This article was penned by CAPIS
Last week we held our April research call, featuring Nicholas Colas, co-founder of DataTrek Research. Nick was joined by his co-founder Jessica Rabe as they both provided specific capital markets commentary. Nick is a regular speaker on CAPIS monthly research calls, and is a renowned media participant.
Our own Dave Choate, COO & Executive Director of Sales and Trading, started the call with an update on commissions from CAPIS’ Q1 data and experiences. Choate explained that in analyzing over $600 billion in stock trading and custody data from CAPIS clients, he found that commission rates (full-service rates paid for bundled research) were up to their highest since 2017. Citing the data, Choate said over 75% of trades were executed at full-service rates, higher than the 73% seen in 2020 and up from 68% in 2019.
Choate also spoke briefly about the upcoming May 6th virtual roundtable hosted by CAPIS, a discussion that will focus on low-priced stocks and how to avoid AML compliance issues. Stay tuned for details.
Colas’ presentation provided the following insights:
Investors have demonstrated that they are focused predominantly on the size and longevity of fiscal and monetary policy. Regardless of which political party is in power, it’s the policies and not the party that are driving returns in the capital markets. Right now, the market is clearly expecting more fiscal and monetary stimulus.
US Midterm elections are already important and being watched. Investors are forecasting a drop off in Democratic seats in the House of Representatives, based on historical data that says when an incumbent President has an approval rating between 50 and 60 (Biden currently stands at 54%), their party will potentially lose upwards of 28 seats. Currently, Democrats control the House by a narrow six seats while they have no seat advantage in the Senate.
New Chairman of the Federal Reserve?
With Chairman Powell’s term ending in 2022, the market is evenly split on his renomination. DataTrek believes Powell will not be re-nominated, and a new Chairman will be coming with the odds favoring Atlanta Fed president Rafael Bostic. Powell has appeared to indicate this change in previous comments and is helping the markets ease into a transition of power with some of his language.

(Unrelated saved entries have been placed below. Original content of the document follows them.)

Lemma is_prefix_longer (c p q : list string) :
  List.length q < List.length p -> is_prefix (c ++ p) (c ++ q) = false.
Proof.
  intros H. rewrite is_prefix_app_common.
  destruct (is_prefix p q) eqn:E; [| reflexivity].
  apply is_prefix_length in E. lia.
Qed.

(** A directory stays one when something is stored elsewhere than at it or
    above it. *)
Lemma put_keeps_dir (q d : list string) (v n : node) :
  is_prefix d q = false ->
  (exists es, get q n = Some (Dir es)) ->
  exists es', get q (put d v n) = Some (Dir es').
Proof.
  revert d n. induction q as [| a q IH]; intros d n Hd [es H].
  - destruct d as [| c d]; [discriminate |].
    simpl in H. injection H as ->. simpl.
    destruct d; [eauto |]. destruct (assoc c es); eauto.
  - destruct d as [| c d]; [discriminate |].
    simpl in H. destruct n as [? | es0]; [discriminate |].
    destruct (assoc a es0) as [m |] eqn:E; [| discriminate].
    simpl in Hd.
    destruct d as [| c' d].
    + destruct (String.eqb_spec c a) as [-> | Hne]; [discriminate |].
      simpl. rewrite assoc_set_other by congruence. rewrite E. eauto.
    + rewrite put_cons.
      destruct (String.eqb_spec c a) as [-> | Hne].
      * rewrite E, get_cons, assoc_set_same. apply IH; eauto.
      * destruct (assoc c es0); rewrite get_cons.
        -- rewrite assoc_set_other by congruence. rewrite E. eauto.
        -- rewrite E. eauto.
Qed.

(** The same for a removal. *)
Lemma del_keeps_dir (q s : list string) (n : node) :
  is_prefix s q = false ->
  (exists es, get q n = Some (Dir es)) ->
  exists es', get q (del s n) = Some (Dir es').
Proof.
  revert s n. induction q as [| a q IH]; intros s n Hs [es H].
  - destruct s as [| c s]; [discriminate |].
    simpl in H. injection H as ->. simpl.
    destruct s; [eauto |]. destruct (assoc c es); eauto.
  - destruct s as [| c s]; [discriminate |].
    simpl in H. destruct n as [? | es0]; [discriminate |].
    destruct (assoc a es0) as [m |] eqn:E; [| discriminate].
    simpl in Hs.
    destruct s as [| c' s].
    + destruct (String.eqb_spec c a) as [-> | Hne]; [discriminate |].
      simpl. rewrite assoc_unset_other by congruence. rewrite E. eauto.
    + rewrite del_cons.
      destruct (String.eqb_spec c a) as [-> | Hne].
      * rewrite E, get_cons, assoc_set_same. apply IH; eauto.
      * destruct (assoc c es0); rewrite get_cons.
        -- rewrite assoc_set_other by congruence. rewrite E. eauto.
        -- rewrite E. eauto.
Qed.
(** * arbnumbra: test-case generation and verification

    A shallow embedding of [arbnumbra.py]: the literal parser
    ([NumberParser]), the trailing-zero trimmer
    ([NumberGenerator._remove_trailing_zeros]), the case generator
    ([TestCaseGenerator]), the verifier ([TestCaseVerifier]) and the
    special-value catalog ([SpecialCaseGenerator]).

    The program is Python and leans on three pieces of its runtime, each
    modelled below as far as the program uses it:
    - [str] methods ([lower], [split], [rstrip], [endswith]) and [int(str)],
      on ASCII text;
    - the [decimal] module: the [Decimal(str)] constructor, multiplication,
      [Decimal(10) ** Decimal(n)], [format(d, ".<p>f")], and the
      process-wide context reached through [getcontext()], of which the
      program writes the field [prec] only;
    - [print], as a list of the texts written to standard output.

    Python code runs in a world (the decimal context and standard output)
    and either returns or raises; [Py A] is the matching state-and-exception
    monad.  The world is kept when an exception is raised, as it is in the
    process.

    Around these, the random generator ([RandomTestCaseGenerator], its
    draws supplied as data), the reader of case files ([TestCaseReader],
    on the text of the file) and the writer of C tables
    ([TestCaseWriter._format_c_struct] and the [c] format of [write]).

    Left out: [NumberGenerator.generate] and [NumberGenerator._format_number],
    which nothing in the program calls; the JSON, CSV and TOML writers and
    [_print_summary], which are library serialisers; and [main], which is
    argument parsing around the functions above. *)

From Stdlib Require Import ZArith NArith List String Ascii Bool Lia.
From Stdlib Require Import DecimalString.
From Stdlib Require DecimalFacts DecimalPos DecimalN.
Import ListNotations.

Local Open Scope string_scope.
Local Open Scope Z_scope.

(** ** Python outcomes *)

(** The exceptions the modelled code can raise: [ValueError] (from [int],
    from the [prec] setter, from a format specifier), and the [decimal]
    signals that the default context traps. *)
Inductive PyExn : Type :=
| ValueError
| InvalidOperation
| Overflow.

Inductive Outcome (A : Type) : Type :=
| Returned (a : A)
| Raised (e : PyExn).

Arguments Returned {A} a.
Arguments Raised {A} e.

(** ** [str] methods, on ASCII text *)

Module Str.

Definition is_upper (c : ascii) : bool :=
  let n := N_of_ascii c in ((65 <=? n) && (n <=? 90))%N.

Definition is_digit (c : ascii) : bool :=
  let n := N_of_ascii c in ((48 <=? n) && (n <=? 57))%N.

Definition digit_val (c : ascii) : N := (N_of_ascii c - 48)%N.

Definition lower_char (c : ascii) : ascii :=
  if is_upper c then ascii_of_N (N_of_ascii c + 32) else c.

(** [s.lower()] *)
Fixpoint lower (s : string) : string :=
  match s with
  | EmptyString => EmptyString
  | String c r => String (lower_char c) (lower r)
  end.

(** [s.split(sep)] for a one-character separator.  The result is never
    empty ([split_not_nil]), so [parts[0]] always exists. *)
Fixpoint split (sep : ascii) (s : string) : list string :=
  match s with
  | EmptyString => [EmptyString]
  | String c r =>
      if Ascii.eqb c sep then EmptyString :: split sep r
      else match split sep r with
           | [] => [String c EmptyString]
           | h :: t => String c h :: t
           end
  end.

(** [s.rstrip(chars)], the characters to strip given as a predicate. *)
Fixpoint rstrip_by (f : ascii -> bool) (s : string) : string :=
  match s with
  | EmptyString => EmptyString
  | String c r =>
      match rstrip_by f r with
      | EmptyString => if f c then EmptyString else String c EmptyString
      | r' => String c r'
      end
  end.

(** [s.lstrip(chars)] *)
Fixpoint lstrip_by (f : ascii -> bool) (s : string) : string :=
  match s with
  | EmptyString => EmptyString
  | String c r => if f c then lstrip_by f r else s
  end.
(** X4 at three sections, and at three sections with a bad one in the
    middle. *)
Lemma TestCase_init_fields_witness :
  TestCase_init sections
  = Ok (mkTestCase [limit_rule (Some 100) None; increment_rule])
  /\ exists before key options after tc,
       bad_sections = before ++ (key, options) :: after
       /\ key <> "_settings"
       /\ Field_init options = Raise InvalidOperation
       /\ TestCase_init before = Ok tc.
Proof.
  split.
  - apply (proj1 (TestCase_init_fields sections)).
    repeat constructor; vm_compute; reflexivity.
  - apply (proj2 (TestCase_init_fields bad_sections)).
    vm_compute. reflexivity.
Defined.

(** X5 at the path [payload.speed]. *)
Lemma extraction_round_trip_witness :
  _get_field_value (limit_rule None None) (nest ["payload"; "speed"] (PInt 12))
  = Ok (PInt 12).
Proof.
  apply (extraction_round_trip (limit_rule None None) ["payload"; "speed"]);
    [discriminate | repeat constructor | reflexivity].
Defined.

(** X6 at a speed that is [None] and at one that is the empty text, under
    an upper limit. *)
Lemma null_and_empty_leaf_witness :
  validate (limit_rule (Some 100) None) (message 1 (speed PNone))
  = (limit_rule (Some 100) None,
     Ok (mkValidationResult false "Field 'payload.speed' missing"))
  /\ validate (limit_rule (Some 100) None) (message 1 (speed (PStr "")))
     = (limit_rule (Some 100) None,
        Ok (mkValidationResult false "Field 'payload.speed' empty")).
Proof.
  split.
  - apply (proj1 (null_and_empty_leaf (limit_rule (Some 100) None)
                    (message 1 (speed PNone)) ["payload"] "speed"
                    [("speed", PNone)] eq_refl eq_refl)). reflexivity.
  - apply (proj2 (null_and_empty_leaf (limit_rule (Some 100) None)
                    (message 1 (speed (PStr ""))) ["payload"] "speed"
                    [("speed", PStr "")] eq_refl eq_refl)). reflexivity.
Defined.

(** X7 at the text [fast] under the type [decimal]. *)
Lemma unconstrained_rule_witness :
  validate (limit_rule None None) (message 8 (speed (PStr "fast")))
  = (limit_rule None None, Ok (mkValidationResult true "")).
Proof.
  apply (proj2 (unconstrained_rule (limit_rule None None)
                  (message 8 (speed (PStr "fast"))) (PStr "fast")
                  eq_refl ltac:(discriminate) ltac:(discriminate)
                  eq_refl eq_refl eq_refl eq_refl eq_refl)).
  discriminate.
Defined.

(** X8 at the types [decimal] and [string]. *)
Lemma type_matters_only_for_timestamp_witness :
  validate (with_type (limit_rule (Some 100) None) "string")
           (message 1 (speed (PInt 101)))
  = (with_type (limit_rule (Some 100) None) "string",
     Ok (mkValidationResult false
           "Field 'payload.speed' value '101' is greater than upper limit '100'")).
Proof.
  rewrite (type_matters_only_for_timestamp (limit_rule (Some 100) None)
             (message 1 (speed (PInt 101))) "string");
    [reflexivity | discriminate | discriminate].
Defined.

(** X9 at the limits 10 and 100 and the value 5. *)
Lemma integer_within_limits_witness :
  validate (limit_rule (Some 100) (Some 10)) (message 1 (speed (PInt 5)))
  = (limit_rule (Some 100) (Some 10),
     Ok (mkValidationResult false
           "Field 'payload.speed' value '5' is less than lower limit '10'")).
Proof.
  rewrite (integer_within_limits (limit_rule (Some 100) (Some 10))
             (message 1 (speed (PInt 5))) 5 100 10);
    try reflexivity. discriminate.
Defined.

The Global/US Economy and Capital Markets
Colas stated that the global recovery post-pandemic will be uneven – with the US leading the way compared to Europe and Asia. First and foremost, the US government has provided much more fiscal and monetary stimulus to goose the economy. Add to this, the US is at the forefront of global immunization efforts against COVID-19. Thirdly, the US consumer is in excellent financial shape in terms of debt, employment, high savings rates and solid consumer confidence.
“The US consumer has the desire to spend – it’s been slack according to the indicators but this lags actual action. In contrast, Japanese consumer confidence is lower now than in the Great Recession and Chinese consumer confidence is in DataTrek’s view fully recovered with little upside left.”
Therefore, US stocks will continue to have solid footing moving throughout 2021. Colas said consumer cyclical stocks, Financials and Energy will lead the way.
Colas said the market and DataTrek don’t expect much in the way of rising interest rates as evidenced by static Treasury 10-year yields and the spread between 10-year and 5-year TIPS. Despite short-term pressures and volatility, long-term inflation will allow the Federal Reserve to stand pat on interest rates.
Also, the aging US population should keep an absolute lid on inflation as older people tend to spend less and keep the velocity of money in check.
Colas then turned the presentation over to his partner Jessica Rabe, who noted that capital markets’ volatility has returned to a more “normal” and “quicker” cycle when compared to other years. Rabe added that against this backdrop, stocks can continue their bullish trend and benefit the US markets more than in Asia or the emerging markets.
“The emerging markets and China, as evidenced by the indexes, are heavily influenced by technology stocks and are subject to continued potential future regulation,” Rabe said. “Against this backdrop, these might trade differently than in previous cycles,” which as she added, would lead to an uneven global recovery.